Britain Unlimited logo
John Logie Baird
Britain Unlimited logo
Great Britons: 250 Lives

 

Britain Unlimited covers 250 Great British people and what made them famous


Who was John Logie Baird?

Television Engineer.

Date and Place of Birth:

13th August 1888, "The Lodge", Helensburgh, Dumbartonshire, Scotland.

Family Background:

Fourth child the Reverend John and Jessie Baird.

Education:

Lachfield Academy. Studied electrical engineering at The Royal Technical College, Glasgow (Now the University of Strathclyde). University of Glasgow.

Chronology/Biography of John Logie Baird:

As a child he had invented a telephone system for "The Lodge" and connected it to the houses of some of his local friends and also wired up the house so that it was the first in the district to benefit from electric lighting.

1900: He experimented with developing a glider which flew from the top of the house.

1914: Graduated form University. He repeatedly tried to enlist in the army during the First World War, but due to his physical ill-health he was refused.

1920: Visited Trinidad in the West Indies.

1922: Became ill and was forced to leave his work as an engineer for the Clyde Valley Electric Power Company. Worked on his first ideas (which may have been founded whilst he was at university) on television, first in Folkestone and then in Hastings.

1924: His first prototype "Television" was first displayed at Selfridges Department Store in London.

1925: The first human face, that of his office assistant William Taynton appeared on a television screen.
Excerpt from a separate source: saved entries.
(* ===== verification/RelayLifecycle.v ===== *)
(** * Relay: installation, upgrade and the admission of pokes ([canisters/relay/src/lib.rs])

    [init] and [post_upgrade] are the same: the arguments make a configuration, the two
    stable cells (the splitter journal and the reward state) are kept, and everything else
    starts anew.  [None] stands for a panic, which aborts the message. *)

From S2P Require Import Prelude BTree Async Ic Accounts Clients DisburserState TimerGuard CyclesProbe RelayState RelayLogic RelaySplitter RelayTransfer RelayJob RelayAccounting RelayDrive RewardPayout RelayTick.

(** The canisters that the build binds. *)
Class RelayBuild `{PrincipalSpec} := {
  mainnet_ledger_id : Principal;
  mainnet_cmc_id : Principal;
  mainnet_governance_id : Principal;
  mainnet_sns_rewards_id : Principal;
  mainnet_icp_index_id : Principal;
}.

Section lifecycle.
Context `{P : PrincipalSpec} `{B : !RelayBuild}.
#[local] Existing Instance Principal_eq_dec.

(** ** The arguments *)

Record SurplusCanisterRecipient := MkCanisterRecipient { rc_canister : Principal; rc_memo : list Z }.
Record SurplusNeuronRecipient := MkNeuronRecipient { rn_neuron : Z; rn_memo : list Z }.
Record InitArgs := MkInitArgs {
  i_managed_canisters : list Principal;
  i_ledger_canister_id : option Principal;
  i_cmc_canister_id : option Principal;
  i_governance_canister_id : option Principal;
  i_blackhole_canister_id : option Principal;
  i_sns_rewards_canister_id : option Principal;
  i_icp_index_canister_id : option Principal;
  i_main_interval_seconds : option Z;
  i_max_transfers_per_tick : option Z;
  i_surplus_canister_recipients : option (list SurplusCanisterRecipient);
  i_surplus_neuron_recipients : list SurplusNeuronRecipient;
}.

Definition validate_public_canister_target (p : Principal) : bool :=
  negb (bool_decide (p = anonymous)) && negb (bool_decide (p = management_canister)).
Definition public_memo_to_internal (memo : list Z) : option (list Z) := match memo with [] => None | _ => Some memo end.
Definition surplus_canister_recipient_from_public (r : SurplusCanisterRecipient) : option SurplusRecipient :=
  if validate_public_canister_target (rc_canister r)
  then Some (MkRecipient (SurplusCanister (rc_canister r)) (public_memo_to_internal (rc_memo r))) else None.
Definition surplus_neuron_recipient_from_public (r : SurplusNeuronRecipient) : SurplusRecipient :=
  MkRecipient (SurplusNeuron (rn_neuron r)) (public_memo_to_internal (rn_memo r)).
Definition public_surplus_recipients_from_args (canisters : option (list SurplusCanisterRecipient)) (neurons : list SurplusNeuronRecipient) :
    option (list SurplusRecipient) :=
  recipients ← mapM surplus_canister_recipient_from_public (default [] canisters);
  Some (recipients ++ map surplus_neuron_recipient_from_public neurons).

Definition config_from_init_args (args : InitArgs) : option Config :=
  recipients ← public_surplus_recipients_from_args (i_surplus_canister_recipients args) (i_surplus_neuron_recipients args);
  Some {|
    managed_canisters := i_managed_canisters args;
    ledger_canister_id := default mainnet_ledger_id (i_ledger_canister_id args);
    cmc_canister_id := default mainnet_cmc_id (i_cmc_canister_id args);
    governance_canister_id := default mainnet_governance_id (i_governance_canister_id args);
    sns_rewards_canister_id := default mainnet_sns_rewards_id (i_sns_rewards_canister_id args);
    icp_index_canister_id := default mainnet_icp_index_id (i_icp_index_canister_id args);
    cycles_probe_policy := match i_blackhole_canister_id args with Some id => FixedBlackhole id | None => Auto end;
    main_interval_seconds := Z.max (default (24 * 60 * 60) (i_main_interval_seconds args)) 60;
    max_transfers_per_tick := i_max_transfers_per_tick args;
    surplus_recipients := recipients;
  |}.

(** ** Initialization

    The cells are [None] while they are [Uninitialized]. *)

Record Cells := MkCells { splitter_cell : option SplitterState; reward_cell : option RewardState }.
Definition PokeRuntimeState_default : PokeRuntimeState := MkPoke None false 0.
Definition cells_of (h : Heap) : Cells := MkCells (Some (splitter h)) (Some (reward h)).

Definition initialize_from_config (now_nanos : Z) (cfg : Config) (cells : Cells) : option Heap :=
  if negb (validate_config cfg) then None
  else
    let splitter := default SplitterState_default (splitter_cell cells) in
    if negb (validate_active_ledger (ledger_canister_id cfg) splitter) then None
    else
      Some (schedule_startup_liveness_tick (install_timers
        (MkHeap (State_new cfg (now_nanos / 1000000000)) splitter (default RewardState_default (reward_cell cells)) false
           PokeRuntimeState_default []))).
Definition initialize_from_args (now_nanos : Z) (args : InitArgs) (cells : Cells) : option Heap :=
  cfg ← config_from_init_args args; initialize_from_config now_nanos cfg cells.
Definition init (now_nanos : Z) (args : InitArgs) : option Heap := initialize_from_args now_nanos args (MkCells None None).
Definition post_upgrade (now_nanos : Z) (args : InitArgs) (h : Heap) : option Heap := initialize_from_args now_nanos args (cells_of h).

(** ** The admission of a poke *)

Definition EVENT_HORIZON_FUNDING_SUBACCOUNTS : list Z := [0; 1; 10; 20; 30; 40; 50; 60; 70; 80; 90].
Definition has_relevant_event_horizon_match (matches : list EventHorizonPokeMatch) (self : Principal) : bool :=
  existsb (fun item => bool_decide (subject item = self)
    && match DisburserState.target item with
       | Subaccount id => bool_decide (id ∈ EVENT_HORIZON_FUNDING_SUBACCOUNTS)
       | NeuronNonce _ => false
       end) matches.
(** What [poke] does: an error of the guard, or whether the worker is called. *)
Definition poke_admitted (caller self : Principal) (matches : list EventHorizonPokeMatch) : result bool string :=
  match guard_event_horizon_caller caller with
  | Ok _ => Ok (has_relevant_event_horizon_match matches self)
  | Err e => Err e
  end.

(** ** Lemmas *)

Lemma recipients_converted canisters neurons :
  match public_surplus_recipients_from_args canisters neurons with
  | Some recipients =>
      map target recipients = map (fun r => SurplusCanister (rc_canister r)) (default [] canisters) ++ map (fun r => SurplusNeuron (rn_neuron r)) neurons /\
      map recipient_memo recipients = map (fun r => public_memo_to_internal (rc_memo r)) (default [] canisters)
        ++ map (fun r => public_memo_to_internal (rn_memo r)) neurons /\
      forallb (fun r => validate_public_canister_target (rc_canister r)) (default [] canisters) = true
  | None => forallb (fun r => validate_public_canister_target (rc_canister r)) (default [] canisters) = false
  end.
Proof.
  unfold public_surplus_recipients_from_args. set (l := default [] canisters). clearbody l.
  assert (Hl : match mapM surplus_canister_recipient_from_public l with
    | Some recipients => map target recipients = map (fun r => SurplusCanister (rc_canister r)) l /\
        map recipient_memo recipients = map (fun r => public_memo_to_internal (rc_memo r)) l /\
        forallb (fun r => validate_public_canister_target (rc_canister r)) l = true
    | None => forallb (fun r => validate_public_canister_target (rc_canister r)) l = false
    end).
  { induction l as [|r l IH]; [done|]. cbn. assert (Hc : surplus_canister_recipient_from_public r = if validate_public_canister_target (rc_canister r)
      then Some (MkRecipient (SurplusCanister (rc_canister r)) (public_memo_to_internal (rc_memo r))) else None) by done. rewrite Hc. clear Hc.
    destruct (validate_public_canister_target (rc_canister r)); [cbn|done].
    destruct (mapM surplus_canister_recipient_from_public l) as [recipients|]; cbn; [|exact IH].
    destruct IH as (-> & -> & ->). done. }
  destruct (mapM surplus_canister_recipient_from_public l) as [recipients|]; cbn; [|exact Hl].
  destruct Hl as (E1 & E2 & E3). rewrite !map_app, !map_map, E1, E2. done.
Qed.
Lemma forallb_false_witness {X} (f : X -> bool) (l : list X) : forallb f l = false -> exists x, x ∈ l /\ f x = false.
Proof.
  induction l as [|x l IH]; [done|]. cbn. intros Hf. destruct (f x) eqn:E; [|exists x; set_solver].
  destruct (IH Hf) as (y & Hy & Ef). exists y. set_solver.
Qed.
Lemma validate_interval cfg : validate_config cfg = true -> 60 <= main_interval_seconds cfg.
Proof. unfold validate_config. intros H. apply andb_true_iff in H as [_ H]. destruct (Z.ltb_spec (main_interval_seconds cfg) 60); [done|lia]. Qed.

Lemma forallb_targets (l : list SurplusCanisterRecipient) : forallb (fun r => validate_public_canister_target (rc_canister r)) l = true ->
  Forall (fun r => rc_canister r <> anonymous /\ rc_canister r <> management_canister) l.
Proof.
  intros Hl. apply Forall_forall. intros r Hin. apply list_elem_of_In, (proj1 (forallb_forall _ _) Hl), andb_true_iff in Hin as [H1 H2].
  apply negb_true_iff, bool_decide_eq_false in H1, H2. done.
Qed.
End lifecycle.

(** C23: A restart aborts exactly when a surplus canister is anonymous or the management canister,
    when the configuration is not valid, or when the splitter job in the journal was pinned
    to another ledger.  Otherwise the journal and the reward state are what they were, so a
    splitter in progress goes on with the ledger it was planned for and a pinned payout
    stays valid.  The rest is new: there is no relay job, no pending commitment transfer, no
    lease, no continuation or retry that is waited for, no measurement or summary is kept, and
    the record of the pokes is empty.  The recipients are those of the arguments, with empty
    memos left out; and the three timers of the main tick, the splitter retry and the startup
    are the only ones. *)
Theorem relay_restart_exact `{P : PrincipalSpec} `{B : !RelayBuild} (now_nanos : Z) (args : InitArgs) (h : Heap) :
  match post_upgrade now_nanos args h with
  | None => (exists r, r ∈ default [] (i_surplus_canister_recipients args) /\ (rc_canister r = anonymous \/ rc_canister r = management_canister)) \/
      exists cfg, config_from_init_args args = Some cfg /\
        (validate_config cfg = false \/ exists job, active_splitter_job (splitter h) = Some job /\ pinned_ledger_canister_id job <> ledger_canister_id cfg)
  | Some h' => splitter h' = splitter h /\ reward h' = reward h /\ (reward_valid h -> reward_valid h') /\ state_ok h' /\
      validate_config (config (st h')) = true /\ config_from_init_args args = Some (config (st h')) /\
      (forall job, active_splitter_job (splitter h') = Some job -> pinned_ledger_canister_id job = ledger_canister_id (config (st h'))) /\
      map target (surplus_recipients (config (st h'))) =
        map (fun r => SurplusCanister (rc_canister r)) (default [] (i_surplus_canister_recipients args))
        ++ map (fun r => SurplusNeuron (rn_neuron r)) (i_surplus_neuron_recipients args) /\
      map recipient_memo (surplus_recipients (config (st h'))) =
        map (fun r => public_memo_to_internal (rc_memo r)) (default [] (i_surplus_canister_recipients args))
        ++ map (fun r => public_memo_to_internal (rn_memo r)) (i_surplus_neuron_recipients args) /\
      Forall (fun r => rc_canister r <> anonymous /\ rc_canister r <> management_canister) (default [] (i_surplus_canister_recipients args)) /\
      (st h' = State_new (config (st h')) (now_nanos / 1000000000) /\ active_job (st h') = None /\
       active_faucet_commitment_transfer (st h') = None /\ main_lock_state_ts (st h') = Some 0 /\ splitter_lock_state_ts (st h') = Some 0 /\
       splitter_main_continuation_requested (st h') = false /\ splitter_main_continuation_timer_pending (st h') = false /\
       scheduled_main_retry_pending h' = false /\ poke_runtime h' = MkPoke None false 0 /\
       last_completed_cycles (st h') = [] /\ relay_minted_cycles_since_sample (st h') = [] /\ recovery_deficit_cycles (st h') = [] /\
       consecutive_probe_failures (st h') = [] /\ cached_cycles_probe_routes (st h') = [] /\ conversion_estimate (st h') = None /\
       last_known_ledger_fee_e8s (st h') = None /\ last_summary (st h') = None) /\
      timers h' = [StartupMainTick 1; SplitterRetryInterval SPLITTER_RETRY_INTERVAL_SECONDS; MainInterval (main_interval_seconds (config (st h')))]
  end.
Proof.
  unfold post_upgrade, initialize_from_args. destruct (config_from_init_args args) as [cfg|] eqn:Ec; cbn [mbind option_bind].
  - unfold initialize_from_config, cells_of. cbn [splitter_cell reward_cell]. change (default SplitterState_default (Some (splitter h))) with (splitter h).
    change (default RewardState_default (Some (reward h))) with (reward h). destruct (validate_config cfg) eqn:Ev; cbn [negb].
    2:{ right. exists cfg. split; [done|]. by left. }
    unfold validate_active_ledger. destruct (active_splitter_job (splitter h)) as [job|] eqn:Ej; cbn [negb].
    1: case_bool_decide as Hp; cbn [negb]; [|right; exists cfg; split; [done|]; right; by exists job].
    all: cbn; rewrite Ev; repeat (split; [done|]); split;
      [intros job' Hj; rewrite Ej in Hj; by simplify_eq|];
      pose proof (recipients_converted (i_surplus_canister_recipients args) (i_surplus_neuron_recipients args)) as Hr;
      unfold config_from_init_args in Ec; destruct (public_surplus_recipients_from_args _ _) as [recipients|]; [|done];
      pose proof (validate_interval cfg Ev) as Hi; injection Ec as <-; destruct Hr as (Ht & Hm & Hv); (split; [exact Ht|split; [exact Hm|split; [by apply forallb_targets|]]]);
      (split; [by repeat split|]); cbn in *; by rewrite Z.max_l by lia.
  - left. pose proof (recipients_converted (i_surplus_canister_recipients args) (i_surplus_neuron_recipients args)) as Hr.
    unfold config_from_init_args in Ec. destruct (public_surplus_recipients_from_args _ _) as [recipients|]; [done|].
    apply forallb_false_witness in Hr as (r & Hin & Hf). exists r. split; [done|]. unfold validate_public_canister_target in Hf.
    destruct (decide (rc_canister r = anonymous)); [by left|]. right. rewrite bool_decide_false in Hf by done. cbn in Hf.
    by apply negb_false_iff, bool_decide_eq_true in Hf.
Qed.

Module ConcreteLifecycle.
Import Concrete ConcreteTexts.
Abbreviation principal := (Principal (PrincipalSpec:=concrete_principal)).
#[local] Instance bound : RelayBuild (H:=concrete_principal) := {|
  mainnet_ledger_id := 1 : principal; mainnet_cmc_id := 3 : principal; mainnet_governance_id := 6 : principal;
  mainnet_sns_rewards_id := 21 : principal; mainnet_icp_index_id := 2 : principal |}.
Definition neuron_args (ledger : option principal) (canister : principal) : InitArgs (P:=concrete_principal) :=
  MkInitArgs (P:=concrete_principal) [9 : principal] ledger None None None None None (Some 12) (Some 3)
    (Some [MkCanisterRecipient (canister : principal) [1; 2]]) [MkNeuronRecipient 42 []].
Definition installed : Heap (P:=concrete_principal) := default (MkHeap (State_new (MkConfig (P:=concrete_principal) [] (1 : principal) (1 : principal) (1 : principal) (1 : principal) (1 : principal) Auto 60 None []) 0)
  SplitterState_default RewardState_default false PokeRuntimeState_default []) (init 5000000000000 (neuron_args None 7)).
Example restarted_relay_config : main_interval_seconds (config (st installed)) = 60 /\
  surplus_recipients (config (st installed)) = [MkRecipient (SurplusCanister (7 : principal)) (Some [1; 2]); MkRecipient (SurplusNeuron 42) None].
Proof. split; reflexivity. Qed.
(** The management canister is no recipient, and the anonymous principal no ledger. *)
Example bad_arguments_abort : post_upgrade 0 (neuron_args None 0) installed = None /\
  post_upgrade 0 (neuron_args (Some 4) 7) installed = None.
Proof. split; reflexivity. Qed.
Example payout_survives : reward <$> post_upgrade 0 (neuron_args (Some 8) 7) (installed <| reward := MkRewardState 5 None |>) = Some (MkRewardState 5 None).
Proof. reflexivity. Qed.
End ConcreteLifecycle.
1926: (26th January) Unveiled his first fully working mechanical television at the Royal Institution in London which he had been working on from his small laboratory in Soho, London. This was hailed as the first true television.

1927: Sent television pictures by cable form London to Glasgow.

1928: Transmitted a signal across the Atlantic from London to New York. He demonstrated his first colour television pictures. He was also working on radio waves at the time and developed a system which was to become Radar.

1929: The BBC was granted a license to transmit television pictures with Baird's 30 line mechanical device.

1930: Televised pictures on large screens.

1935: Invented Noctovision which was an instrument able to see images in the dark.

1936: The BBC started transmitting Baird's 240-line system.

1937: He was dismissed by the BBC who then favoured the 405 line electric scanning mode developed by Marconi and EMI.

1938: Visited Australia with his wife.

1941: Stereoscopic Colour television became fully developed.

1944: Telechrome, the first colour mechanical tube was displayed for the first time.

Marriage:

1931 to the concert pianist Margaret Albu.

Places of Interest:

LONDON:

Museum of the Moving Image, Waterloo.
Science Museum.

SUSSEX:

8 Queen's Avenue, Hastings is the site of Baird's Television laboratory.

Date and Place of Death:

14th June 1946, Bexhill-on-Sea, Sussex, England.

Age at Death:

57.

Site of Grave:

Helensburgh, Scotland. Memorial window in the West Kirk, Colquhoun Square, Helensburgh.